Russians pushed to work six-day week and volunteer in weapons factories to boost war effort

Russian multiple launch rocket systems fire rockets at Ukrainian military positions on May 16 - Russian defence ministry/Newsflash/Russian defence ministry/Newsflash
Russian multiple launch rocket systems fire rockets at Ukrainian military positions on May 16 - Russian defence ministry/Newsflash/Russian defence ministry/Newsflash

Russians working in arms factories are being pushed to work a six-day week to feed the Kremlin’s armies with ammunition, the British Ministry of Defence has claimed.

It said that the Kremlin had created a “Soviet-style sense of societal compulsion” to pressure Russians into supporting the war in Ukraine.

“Russian state-backed media and business groups have petitioned the economic ministry to authorise six-day weeks for workers in the face of the economic demands of the war, apparently without any additional pay,” the ministry said.

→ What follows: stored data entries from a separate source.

(** * Plugin acquisition utilities (utils.py): a shallow embedding

    The Python module fetches a plugin's source tree from a hosting API,
    writes it on disk, installs its requirements, builds it and looks for
    its main file.  The embedding below follows utils.py function by
    function.  Python [str] values (names, paths, URLs, base64 text) are
    Rocq strings; file contents are lists of bytes; the file system, the
    network, the process table and the interpreter's import system are an
    explicit world threaded through a state-and-exception monad. *)

From Stdlib Require Import ZArith NArith Ascii Lia.
From Stdlib.Strings Require Import Byte.
From stdpp Require Import gmap strings list fin_maps.

(** ** Python string operations *)

Module PyStr.

(** [c in cs] for a character and a string used as a character set. *)
Fixpoint mem_char (c : ascii) (cs : string) : bool :=
  match cs with
  | EmptyString => false
  | String d cs' => if Ascii.eqb c d then true else mem_char c cs'
  end.

(** [s.startswith(p)] *)
Definition startswith (p s : string) : bool := String.prefix p s.

(** [sub in s] *)
Fixpoint contains (sub s : string) : bool :=
  if String.prefix sub s then true
  else match s with
       | EmptyString => false
       | String _ s' => contains sub s'
       end.

(** [s.endswith(p)] *)
Fixpoint endswith (p s : string) : bool :=
  if String.eqb p s then true
  else match s with
       | EmptyString => false
       | String _ s' => endswith p s'
       end.

(** [s[:-1]]: the string without its last character. *)
Fixpoint drop_last (s : string) : string :=
  match s with
  | EmptyString => EmptyString
  | String c EmptyString => EmptyString
  | String c s' => String c (drop_last s')
  end.

(** [s.split(sep)] for a non-empty separator.  [skip] counts the
    characters of a separator occurrence still to be stepped over, [acc]
    is the field being read. *)
Fixpoint split_go (sep : string) (skip : nat) (acc : string) (s : string)
  : list string :=
  match s with
  | EmptyString => [acc]
  | String c s' =>
      match skip with
      | S k => split_go sep k acc s'
      | O =>
          if String.prefix sep s
          then acc :: split_go sep (String.length sep - 1) EmptyString s'
          else split_go sep 0 (acc +:+ String c EmptyString) s'
      end
  end.

Definition split (sep s : string) : list string := split_go sep 0 "" s.

(** [sep.join(l)] *)
Definition join (sep : string) (l : list string) : string :=
  String.concat sep l.

(** [l[i]] on a list of strings; [None] stands for IndexError. *)
Definition item (l : list string) (i : nat) : option string := l !! i.

(** [l[:-1]] *)
Definition but_last (l : list string) : list string := removelast l.

(** [os.path.join(a, b)] of posixpath. *)
Definition path_join (a b : string) : string :=
  if startswith "/" b then b
  else if String.eqb a "" || endswith "/" a then a +:+ b
  else a +:+ "/" +:+ b.

End PyStr.

(** ** Regular expressions

    The two patterns of utils.py use literals, [.], character sets,
    [^], [$], concatenation, alternation and [+]/[*].  [ends r pos s]
    lists the remainders of [s] after each way [r] can match at its
    beginning, [pos] being the number of characters before [s] in the
    subject.  A backtracking matcher finds a match exactly when one
    exists, so truthiness of [re.search]/[re.findall] is [search]. *)

Module Re.

Inductive regex : Type :=
| Chr (c : ascii)            (* a literal character *)
| Any                        (* [.]: any character but newline *)
| Set_ (cs : string)         (* [[...]] *)
| Bol                        (* [^] *)
| Eol                        (* [$] *)
| Seq (r1 r2 : regex)
| Alt (r1 r2 : regex)
| Star (r : regex)
| Plus (r : regex).

Definition newline : ascii := "010"%char.

(** Literal string as a sequence of [Chr]; the empty literal is [Star]
    of nothing useful, so it is only used on non-empty strings. *)
Fixpoint lit (s : string) : regex :=
  match s with
  | EmptyString => Star (Set_ "")
  | String c EmptyString => Chr c
  | String c s' => Seq (Chr c) (lit s')
  end.

Definition state : Type := nat * string.

(** Iterate [step] zero or more times, following only iterations that
    consume input. *)
Fixpoint star_iter (step : state -> list state) (fuel : nat) (st : state)
  : list state :=
  st :: match fuel with
        | O => []
        | S f =>
            flat_map
              (fun st' =>
                 if Nat.ltb (String.length (snd st')) (String.length (snd st))
                 then star_iter step f st' else [])
              (step st)
        end.

Fixpoint ends (r : regex) (st : state) : list state :=
  match r with
  | Chr c =>
      match snd st with
      | String d s' => if Ascii.eqb c d then [(S (fst st), s')] else []
      | EmptyString => []
      end
  | Any =>
      match snd st with
      | String d s' => if Ascii.eqb d newline then [] else [(S (fst st), s')]
      | EmptyString => []
      end
  | Set_ cs =>
      match snd st with
      | String d s' => if PyStr.mem_char d cs then [(S (fst st), s')] else []
      | EmptyString => []
      end
  | Bol => match fst st with O => [st] | S _ => [] end
  | Eol =>
      match snd st with
      | EmptyString => [st]
      | String d EmptyString => if Ascii.eqb d newline then [st] else []
      | _ => []
      end
  | Seq r1 r2 => flat_map (ends r2) (ends r1 st)
  | Alt r1 r2 => ends r1 st ++ ends r2 st
  | Star r1 => star_iter (ends r1) (String.length (snd st)) st
  | Plus r1 =>
      flat_map (star_iter (ends r1) (String.length (snd st))) (ends r1 st)
  end.

Definition matches_at (r : regex) (st : state) : bool :=
  match ends r st with [] => false | _ :: _ => true end.

Fixpoint search_from (r : regex) (pos : nat) (s : string) : bool :=
  if matches_at r (pos, s) then true
  else match s with
       | EmptyString => false
       | String _ s' => search_from r (S pos) s'
       end.

(** [bool(re.search(r, s))], also [bool(re.findall(r, s))]. *)
Definition search (r : regex) (s : string) : bool := search_from r 0 s.

End Re.

(** ** Bytes, base64 and UTF-8 *)

Module Codec.

Definition b2n (b : byte) : N := N_of_ascii (ascii_of_byte b).
Definition n2b (n : N) : byte := byte_of_ascii (ascii_of_N n).

(** The base64 alphabet: the value of a character, if it has one. *)
Definition b64_value (c : ascii) : option N :=
  let n := N_of_ascii c in
  if (65 <=? n)%N && (n <=? 90)%N then Some (n - 65)%N          (* A-Z *)
  else if (97 <=? n)%N && (n <=? 122)%N then Some (n - 71)%N    (* a-z *)
  else if (48 <=? n)%N && (n <=? 57)%N then Some (n + 4)%N      (* 0-9 *)
  else if (n =? 43)%N then Some 62%N                            (* + *)
  else if (n =? 47)%N then Some 63%N                            (* / *)
  else None.

(** [binascii.a2b_base64] in its default, non-strict mode: characters
    outside the alphabet are skipped, a pad sequence that completes a
    quad ends the decoding, and input that stops inside a quad is an
    error ([None], binascii.Error). *)
Fixpoint a2b_go (s : string) (quad_pos : nat) (leftchar : N) (pads : nat)
  (out : list byte) : option (list byte) :=
  match s with
  | EmptyString => if Nat.eqb quad_pos 0 then Some (rev out) else None
  | String c s' =>
      if Ascii.eqb c "="%char then
        if Nat.leb 2 quad_pos then
          if Nat.leb 4 (quad_pos + S pads) then Some (rev out)
          else a2b_go s' quad_pos leftchar (S pads) out
        else a2b_go s' quad_pos leftchar pads out
      else
        match b64_value c with
        | None => a2b_go s' quad_pos leftchar pads out
        | Some v =>
            match quad_pos with
            | 0 => a2b_go s' 1 v 0 out
            | 1 => a2b_go s' 2 (N.land v 15) 0
                     (n2b (N.lor (N.shiftl leftchar 2) (N.shiftr v 4)) :: out)
            | 2 => a2b_go s' 3 (N.land v 3) 0
                     (n2b (N.lor (N.shiftl leftchar 4) (N.shiftr v 2)) :: out)
            | _ => a2b_go s' 0 0 0
                     (n2b (N.lor (N.shiftl leftchar 6) v) :: out)
            end
        end
  end.

Fixpoint is_ascii (s : string) : bool :=
  match s with
  | EmptyString => true
  | String c s' => (N_of_ascii c <? 128)%N && is_ascii s'
  end.

(** Outcome of [base64.b64decode(s)] on a [str]: a non-ASCII character
    is a ValueError, malformed input a binascii.Error. *)
Inductive b64_result : Type :=
| B64Bytes (bs : list byte)
| B64NotAscii
| B64Malformed.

The Kremlin has shifted the Russian economy onto a war-footing, prioritising military manufacturing over civilian products. Although Russia’s economy only shrank by 2 per cent last year, analysts said that a huge increase in state spending on the military disguised a drop in the civilian economy and standards of living.

The surge in arms spending includes the repurposing some civilian businesses as weapons and drone factories.

In Izhevsk, a city 630 miles east of Moscow, a shopping centre is being turned into an ammunition factory and, further south in Tambov, employees at a bread factory have switched to assembling drones instead of baking.

The attritional, artillery-centric style of the war in Ukraine means that both sides’ armaments industries are running on overdrive to supply shells, missiles and drones.

The Kremlin has signed deals with Iran to buy drones and agreed a contract to produce them under licence at a new factory in Kazan, in central Russia.

However, Russia’s mobilisation and an outflow of people escaping the country have contributed to a shortage of workers. Some factories have tried to increase recruitment from former Soviet Central Asia, a traditional source of cheap labour.

Margarita Simonyan, one of the Kremlin’s main propagandists, said last week that Russians working in offices should volunteer for a two-hour shift in a weapons factory after work.

“Let's pull ourselves together because we can’t let industry fail,” she said. “Are we not ready to go out after work for two hours to help while this is all going on?”